▶ **Problem requirements**
After finding the line with "PInteractive a' b' c' =>" in the entries below, retype exactly each line from there through the line with "(** ** Dicts *)", including that final line.

Stored items:
※ ※ ※

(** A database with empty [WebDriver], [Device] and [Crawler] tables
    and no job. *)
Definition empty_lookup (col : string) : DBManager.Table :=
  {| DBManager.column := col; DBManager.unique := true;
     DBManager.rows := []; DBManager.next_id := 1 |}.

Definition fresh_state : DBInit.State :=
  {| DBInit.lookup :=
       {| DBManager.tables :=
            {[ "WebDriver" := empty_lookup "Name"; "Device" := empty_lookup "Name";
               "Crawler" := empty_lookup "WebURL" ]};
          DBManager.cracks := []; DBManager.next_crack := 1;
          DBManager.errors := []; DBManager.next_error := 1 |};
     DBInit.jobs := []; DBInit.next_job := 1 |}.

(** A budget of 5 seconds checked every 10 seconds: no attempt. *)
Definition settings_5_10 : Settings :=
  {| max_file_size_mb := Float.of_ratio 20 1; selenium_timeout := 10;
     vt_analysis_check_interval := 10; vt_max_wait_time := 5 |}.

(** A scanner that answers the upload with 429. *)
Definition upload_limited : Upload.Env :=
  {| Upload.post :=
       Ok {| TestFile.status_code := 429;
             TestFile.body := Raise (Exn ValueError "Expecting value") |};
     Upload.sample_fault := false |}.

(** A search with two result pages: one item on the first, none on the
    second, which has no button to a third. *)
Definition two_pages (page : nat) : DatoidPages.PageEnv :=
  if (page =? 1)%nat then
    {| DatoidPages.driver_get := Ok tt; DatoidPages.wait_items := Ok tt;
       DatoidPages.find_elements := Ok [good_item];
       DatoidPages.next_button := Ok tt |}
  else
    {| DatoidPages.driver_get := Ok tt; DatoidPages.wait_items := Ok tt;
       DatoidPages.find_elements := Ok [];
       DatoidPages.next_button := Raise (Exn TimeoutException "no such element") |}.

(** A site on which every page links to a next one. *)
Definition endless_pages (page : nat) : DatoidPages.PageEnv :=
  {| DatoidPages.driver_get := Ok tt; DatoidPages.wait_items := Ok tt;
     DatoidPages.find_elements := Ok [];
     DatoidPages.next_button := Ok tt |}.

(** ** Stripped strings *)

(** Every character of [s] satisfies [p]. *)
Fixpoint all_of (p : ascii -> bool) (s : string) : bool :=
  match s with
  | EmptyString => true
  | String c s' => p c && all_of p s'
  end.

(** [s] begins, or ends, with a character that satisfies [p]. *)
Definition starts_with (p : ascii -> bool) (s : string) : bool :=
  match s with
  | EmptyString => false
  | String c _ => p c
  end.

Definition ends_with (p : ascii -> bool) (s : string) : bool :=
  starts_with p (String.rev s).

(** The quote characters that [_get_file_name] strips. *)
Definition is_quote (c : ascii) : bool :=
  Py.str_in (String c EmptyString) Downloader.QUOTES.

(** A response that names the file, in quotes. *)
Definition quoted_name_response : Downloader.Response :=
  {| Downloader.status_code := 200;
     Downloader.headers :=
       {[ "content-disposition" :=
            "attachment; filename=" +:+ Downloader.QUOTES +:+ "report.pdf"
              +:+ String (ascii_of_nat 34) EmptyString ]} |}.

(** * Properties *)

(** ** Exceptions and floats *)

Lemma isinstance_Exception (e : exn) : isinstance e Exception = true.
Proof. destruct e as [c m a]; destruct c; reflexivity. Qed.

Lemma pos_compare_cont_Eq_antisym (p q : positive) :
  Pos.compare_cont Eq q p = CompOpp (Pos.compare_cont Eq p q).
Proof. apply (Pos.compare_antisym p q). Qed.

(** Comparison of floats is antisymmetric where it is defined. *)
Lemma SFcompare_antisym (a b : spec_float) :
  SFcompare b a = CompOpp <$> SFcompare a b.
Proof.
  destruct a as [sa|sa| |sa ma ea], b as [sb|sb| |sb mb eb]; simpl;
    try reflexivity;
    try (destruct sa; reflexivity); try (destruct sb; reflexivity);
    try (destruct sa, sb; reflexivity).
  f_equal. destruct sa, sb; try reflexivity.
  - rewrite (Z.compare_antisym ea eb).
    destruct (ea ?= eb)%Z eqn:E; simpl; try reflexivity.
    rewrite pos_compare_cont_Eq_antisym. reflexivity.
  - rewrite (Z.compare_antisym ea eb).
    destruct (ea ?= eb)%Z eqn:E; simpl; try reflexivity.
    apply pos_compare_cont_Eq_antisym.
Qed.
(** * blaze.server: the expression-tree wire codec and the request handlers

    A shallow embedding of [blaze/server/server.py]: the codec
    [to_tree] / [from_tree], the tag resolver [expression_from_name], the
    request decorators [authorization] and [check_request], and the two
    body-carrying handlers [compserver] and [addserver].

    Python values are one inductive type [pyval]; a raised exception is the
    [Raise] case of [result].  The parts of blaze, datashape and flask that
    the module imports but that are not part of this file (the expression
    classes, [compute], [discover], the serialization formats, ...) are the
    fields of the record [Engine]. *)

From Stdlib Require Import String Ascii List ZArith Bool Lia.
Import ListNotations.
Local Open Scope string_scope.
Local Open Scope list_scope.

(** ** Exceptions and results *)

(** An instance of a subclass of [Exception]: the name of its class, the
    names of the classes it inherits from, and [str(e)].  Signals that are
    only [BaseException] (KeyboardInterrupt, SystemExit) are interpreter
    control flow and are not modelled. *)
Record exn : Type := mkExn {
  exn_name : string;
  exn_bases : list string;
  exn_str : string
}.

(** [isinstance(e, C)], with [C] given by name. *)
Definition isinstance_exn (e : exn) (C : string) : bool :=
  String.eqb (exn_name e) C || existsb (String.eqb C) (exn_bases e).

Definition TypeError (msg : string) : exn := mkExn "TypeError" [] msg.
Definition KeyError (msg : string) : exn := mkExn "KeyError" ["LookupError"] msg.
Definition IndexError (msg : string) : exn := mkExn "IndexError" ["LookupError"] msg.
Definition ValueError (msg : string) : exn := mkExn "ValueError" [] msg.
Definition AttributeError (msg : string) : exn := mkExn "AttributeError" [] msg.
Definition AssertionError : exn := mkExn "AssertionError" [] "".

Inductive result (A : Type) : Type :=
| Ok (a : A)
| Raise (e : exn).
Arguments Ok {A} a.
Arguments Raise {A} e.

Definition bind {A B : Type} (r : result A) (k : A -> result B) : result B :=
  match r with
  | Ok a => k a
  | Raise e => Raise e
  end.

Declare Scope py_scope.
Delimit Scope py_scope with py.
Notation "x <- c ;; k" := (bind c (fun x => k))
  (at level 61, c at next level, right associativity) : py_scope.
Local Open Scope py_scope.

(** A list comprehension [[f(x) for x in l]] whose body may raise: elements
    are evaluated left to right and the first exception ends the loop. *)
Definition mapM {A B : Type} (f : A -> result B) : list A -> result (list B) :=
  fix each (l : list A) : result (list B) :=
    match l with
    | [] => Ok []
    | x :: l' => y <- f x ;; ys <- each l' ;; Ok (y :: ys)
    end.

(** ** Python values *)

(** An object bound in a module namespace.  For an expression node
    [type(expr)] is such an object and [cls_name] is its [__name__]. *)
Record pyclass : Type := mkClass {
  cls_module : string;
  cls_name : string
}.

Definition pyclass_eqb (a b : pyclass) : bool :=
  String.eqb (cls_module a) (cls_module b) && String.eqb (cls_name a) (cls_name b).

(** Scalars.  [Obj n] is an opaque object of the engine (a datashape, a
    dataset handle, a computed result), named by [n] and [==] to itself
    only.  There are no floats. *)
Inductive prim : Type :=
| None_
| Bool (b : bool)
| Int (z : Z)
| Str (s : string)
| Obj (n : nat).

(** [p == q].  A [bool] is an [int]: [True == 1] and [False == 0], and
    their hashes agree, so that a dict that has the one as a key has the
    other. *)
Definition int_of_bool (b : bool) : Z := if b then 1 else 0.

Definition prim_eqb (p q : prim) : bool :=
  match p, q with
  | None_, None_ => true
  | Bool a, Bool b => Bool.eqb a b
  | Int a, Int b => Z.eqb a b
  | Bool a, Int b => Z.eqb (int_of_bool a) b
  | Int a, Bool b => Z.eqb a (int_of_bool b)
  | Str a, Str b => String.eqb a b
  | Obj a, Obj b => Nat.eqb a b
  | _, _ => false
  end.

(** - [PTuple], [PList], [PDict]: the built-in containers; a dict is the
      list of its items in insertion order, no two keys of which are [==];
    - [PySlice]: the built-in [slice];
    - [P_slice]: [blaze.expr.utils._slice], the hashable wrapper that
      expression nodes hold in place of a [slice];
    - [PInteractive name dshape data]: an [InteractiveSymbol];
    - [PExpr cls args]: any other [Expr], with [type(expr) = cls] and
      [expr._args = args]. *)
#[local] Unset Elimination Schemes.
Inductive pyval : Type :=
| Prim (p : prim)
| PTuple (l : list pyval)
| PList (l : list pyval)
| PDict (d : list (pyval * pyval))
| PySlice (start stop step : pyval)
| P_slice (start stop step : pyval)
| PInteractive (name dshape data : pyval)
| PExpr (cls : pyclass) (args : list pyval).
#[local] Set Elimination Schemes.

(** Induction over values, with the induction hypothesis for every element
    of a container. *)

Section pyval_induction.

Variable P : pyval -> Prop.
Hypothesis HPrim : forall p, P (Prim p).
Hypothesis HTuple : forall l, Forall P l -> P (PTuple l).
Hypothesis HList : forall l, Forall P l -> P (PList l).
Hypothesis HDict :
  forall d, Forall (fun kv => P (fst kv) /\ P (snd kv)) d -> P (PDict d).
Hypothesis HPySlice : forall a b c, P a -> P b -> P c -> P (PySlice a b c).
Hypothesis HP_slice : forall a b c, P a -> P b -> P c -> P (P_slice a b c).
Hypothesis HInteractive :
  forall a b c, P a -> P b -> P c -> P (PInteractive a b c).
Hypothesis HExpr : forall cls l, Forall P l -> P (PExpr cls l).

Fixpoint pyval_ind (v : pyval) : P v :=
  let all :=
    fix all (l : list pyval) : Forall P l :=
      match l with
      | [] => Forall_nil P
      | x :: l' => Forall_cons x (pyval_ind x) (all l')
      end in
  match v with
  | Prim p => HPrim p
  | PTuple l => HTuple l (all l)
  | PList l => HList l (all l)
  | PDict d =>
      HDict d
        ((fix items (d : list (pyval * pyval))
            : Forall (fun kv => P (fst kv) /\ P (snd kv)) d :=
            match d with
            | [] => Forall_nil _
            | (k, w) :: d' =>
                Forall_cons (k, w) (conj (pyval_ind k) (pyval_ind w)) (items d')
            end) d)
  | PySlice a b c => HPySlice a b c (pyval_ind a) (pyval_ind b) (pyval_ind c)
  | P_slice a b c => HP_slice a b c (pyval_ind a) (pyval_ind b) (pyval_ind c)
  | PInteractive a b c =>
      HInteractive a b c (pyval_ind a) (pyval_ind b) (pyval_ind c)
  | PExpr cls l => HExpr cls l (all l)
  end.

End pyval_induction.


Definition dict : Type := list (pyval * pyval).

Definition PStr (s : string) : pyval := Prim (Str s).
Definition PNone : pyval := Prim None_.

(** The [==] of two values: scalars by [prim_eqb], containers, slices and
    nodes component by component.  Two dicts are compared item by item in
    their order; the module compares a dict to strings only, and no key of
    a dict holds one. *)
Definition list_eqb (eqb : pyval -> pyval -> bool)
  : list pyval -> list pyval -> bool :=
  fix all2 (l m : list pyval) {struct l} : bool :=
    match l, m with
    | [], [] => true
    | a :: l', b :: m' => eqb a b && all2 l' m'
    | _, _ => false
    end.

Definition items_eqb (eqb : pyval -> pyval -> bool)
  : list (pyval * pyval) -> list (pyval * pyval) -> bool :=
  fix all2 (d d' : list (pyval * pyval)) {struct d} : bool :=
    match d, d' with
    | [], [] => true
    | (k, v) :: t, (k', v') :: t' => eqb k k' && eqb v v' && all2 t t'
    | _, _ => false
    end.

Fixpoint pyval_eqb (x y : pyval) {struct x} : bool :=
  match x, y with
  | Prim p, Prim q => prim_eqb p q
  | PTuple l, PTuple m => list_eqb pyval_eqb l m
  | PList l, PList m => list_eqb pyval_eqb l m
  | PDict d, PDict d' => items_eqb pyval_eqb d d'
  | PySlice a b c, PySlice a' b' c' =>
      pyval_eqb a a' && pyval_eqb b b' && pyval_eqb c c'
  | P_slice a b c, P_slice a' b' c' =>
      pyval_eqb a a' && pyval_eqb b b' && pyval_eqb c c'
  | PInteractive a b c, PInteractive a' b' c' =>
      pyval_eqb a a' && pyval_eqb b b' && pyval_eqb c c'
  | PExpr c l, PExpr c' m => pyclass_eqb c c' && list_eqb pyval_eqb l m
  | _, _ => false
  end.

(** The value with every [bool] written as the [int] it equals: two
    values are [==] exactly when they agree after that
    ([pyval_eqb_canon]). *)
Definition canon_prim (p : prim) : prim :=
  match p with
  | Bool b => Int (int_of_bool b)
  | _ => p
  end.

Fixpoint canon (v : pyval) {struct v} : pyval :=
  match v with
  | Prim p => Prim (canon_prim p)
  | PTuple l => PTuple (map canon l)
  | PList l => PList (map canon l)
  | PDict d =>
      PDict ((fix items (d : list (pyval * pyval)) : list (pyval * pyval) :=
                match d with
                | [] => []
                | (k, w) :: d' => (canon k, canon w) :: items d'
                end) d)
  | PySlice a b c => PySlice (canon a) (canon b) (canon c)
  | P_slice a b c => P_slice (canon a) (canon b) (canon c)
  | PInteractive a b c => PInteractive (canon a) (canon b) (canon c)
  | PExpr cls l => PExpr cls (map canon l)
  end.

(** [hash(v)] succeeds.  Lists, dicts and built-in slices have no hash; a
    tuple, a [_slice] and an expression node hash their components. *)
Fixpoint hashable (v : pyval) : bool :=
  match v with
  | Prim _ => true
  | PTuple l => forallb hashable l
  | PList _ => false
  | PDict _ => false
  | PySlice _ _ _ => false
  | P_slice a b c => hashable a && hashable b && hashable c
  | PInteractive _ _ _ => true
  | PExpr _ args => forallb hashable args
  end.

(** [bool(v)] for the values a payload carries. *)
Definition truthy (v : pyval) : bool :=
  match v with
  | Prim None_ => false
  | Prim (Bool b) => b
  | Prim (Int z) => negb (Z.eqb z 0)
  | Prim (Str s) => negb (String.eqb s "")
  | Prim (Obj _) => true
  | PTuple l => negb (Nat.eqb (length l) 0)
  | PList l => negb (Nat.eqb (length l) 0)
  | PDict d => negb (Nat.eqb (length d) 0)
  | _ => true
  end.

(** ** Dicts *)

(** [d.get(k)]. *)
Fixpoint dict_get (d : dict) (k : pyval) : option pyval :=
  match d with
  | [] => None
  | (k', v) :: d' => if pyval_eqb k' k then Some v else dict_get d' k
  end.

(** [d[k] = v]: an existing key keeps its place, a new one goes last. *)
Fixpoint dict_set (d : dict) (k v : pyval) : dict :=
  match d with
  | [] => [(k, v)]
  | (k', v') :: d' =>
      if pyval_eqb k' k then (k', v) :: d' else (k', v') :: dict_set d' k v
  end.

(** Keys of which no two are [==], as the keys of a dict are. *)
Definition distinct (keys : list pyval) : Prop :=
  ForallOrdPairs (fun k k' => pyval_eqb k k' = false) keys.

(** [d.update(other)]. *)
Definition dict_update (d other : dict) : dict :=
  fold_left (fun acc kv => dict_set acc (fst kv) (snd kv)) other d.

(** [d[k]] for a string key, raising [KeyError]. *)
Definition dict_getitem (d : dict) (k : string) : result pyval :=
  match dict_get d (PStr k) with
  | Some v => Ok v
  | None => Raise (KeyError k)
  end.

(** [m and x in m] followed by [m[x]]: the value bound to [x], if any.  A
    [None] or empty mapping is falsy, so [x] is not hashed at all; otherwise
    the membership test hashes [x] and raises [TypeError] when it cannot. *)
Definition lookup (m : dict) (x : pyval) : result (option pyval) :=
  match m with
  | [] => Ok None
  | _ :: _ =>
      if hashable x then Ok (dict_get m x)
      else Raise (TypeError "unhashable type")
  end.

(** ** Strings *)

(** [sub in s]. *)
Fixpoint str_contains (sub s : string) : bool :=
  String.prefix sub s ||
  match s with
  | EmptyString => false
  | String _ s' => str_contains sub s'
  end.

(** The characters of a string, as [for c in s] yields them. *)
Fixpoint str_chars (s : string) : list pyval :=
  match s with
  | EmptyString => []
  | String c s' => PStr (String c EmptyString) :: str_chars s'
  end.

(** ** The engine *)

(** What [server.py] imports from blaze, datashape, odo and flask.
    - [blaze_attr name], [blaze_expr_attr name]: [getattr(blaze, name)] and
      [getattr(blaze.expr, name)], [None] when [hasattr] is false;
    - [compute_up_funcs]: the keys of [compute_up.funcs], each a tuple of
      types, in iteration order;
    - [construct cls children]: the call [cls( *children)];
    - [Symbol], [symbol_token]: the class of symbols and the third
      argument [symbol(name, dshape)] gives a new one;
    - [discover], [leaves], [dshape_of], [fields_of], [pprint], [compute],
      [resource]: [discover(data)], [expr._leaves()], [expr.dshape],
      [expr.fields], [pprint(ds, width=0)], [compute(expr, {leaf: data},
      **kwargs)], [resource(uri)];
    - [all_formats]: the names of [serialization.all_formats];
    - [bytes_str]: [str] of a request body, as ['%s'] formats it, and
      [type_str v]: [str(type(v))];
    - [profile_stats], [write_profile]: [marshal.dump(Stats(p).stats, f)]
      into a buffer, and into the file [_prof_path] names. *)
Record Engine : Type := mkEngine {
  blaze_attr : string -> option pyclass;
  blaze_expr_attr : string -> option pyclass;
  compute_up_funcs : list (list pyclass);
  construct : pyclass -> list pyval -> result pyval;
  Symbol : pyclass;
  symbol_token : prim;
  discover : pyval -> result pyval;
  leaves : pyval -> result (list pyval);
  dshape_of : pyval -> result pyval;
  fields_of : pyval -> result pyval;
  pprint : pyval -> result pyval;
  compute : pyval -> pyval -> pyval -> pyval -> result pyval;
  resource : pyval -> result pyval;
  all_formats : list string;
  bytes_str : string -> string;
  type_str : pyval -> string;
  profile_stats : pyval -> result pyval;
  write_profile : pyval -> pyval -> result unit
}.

※ ※ ※

▶ **Your solution**
  | PInteractive a b c, PInteractive a' b' c' =>
      pyval_eqb a a' && pyval_eqb b b' && pyval_eqb c c'
  | PExpr c l, PExpr c' m => pyclass_eqb c c' && list_eqb pyval_eqb l m
  | _, _ => false
  end.

(** The value with every [bool] written as the [int] it equals: two
    values are [==] exactly when they agree after that
    ([pyval_eqb_canon]). *)
Definition canon_prim (p : prim) : prim :=
  match p with
  | Bool b => Int (int_of_bool b)
  | _ => p
  end.

Fixpoint canon (v : pyval) {struct v} : pyval :=
  match v with
  | Prim p => Prim (canon_prim p)
  | PTuple l => PTuple (map canon l)
  | PList l => PList (map canon l)
  | PDict d =>
      PDict ((fix items (d : list (pyval * pyval)) : list (pyval * pyval) :=
                match d with
                | [] => []
                | (k, w) :: d' => (canon k, canon w) :: items d'
                end) d)
  | PySlice a b c => PySlice (canon a) (canon b) (canon c)
  | P_slice a b c => P_slice (canon a) (canon b) (canon c)
  | PInteractive a b c => PInteractive (canon a) (canon b) (canon c)
  | PExpr cls l => PExpr cls (map canon l)
  end.

(** [hash(v)] succeeds.  Lists, dicts and built-in slices have no hash; a
    tuple, a [_slice] and an expression node hash their components. *)
Fixpoint hashable (v : pyval) : bool :=
  match v with
  | Prim _ => true
  | PTuple l => forallb hashable l
  | PList _ => false
  | PDict _ => false
  | PySlice _ _ _ => false
  | P_slice a b c => hashable a && hashable b && hashable c
  | PInteractive _ _ _ => true
  | PExpr _ args => forallb hashable args
  end.

(** [bool(v)] for the values a payload carries. *)
Definition truthy (v : pyval) : bool :=
  match v with
  | Prim None_ => false
  | Prim (Bool b) => b
  | Prim (Int z) => negb (Z.eqb z 0)
  | Prim (Str s) => negb (String.eqb s "")
  | Prim (Obj _) => true
  | PTuple l => negb (Nat.eqb (length l) 0)
  | PList l => negb (Nat.eqb (length l) 0)
  | PDict d => negb (Nat.eqb (length d) 0)
  | _ => true
  end.

(** ** Dicts *)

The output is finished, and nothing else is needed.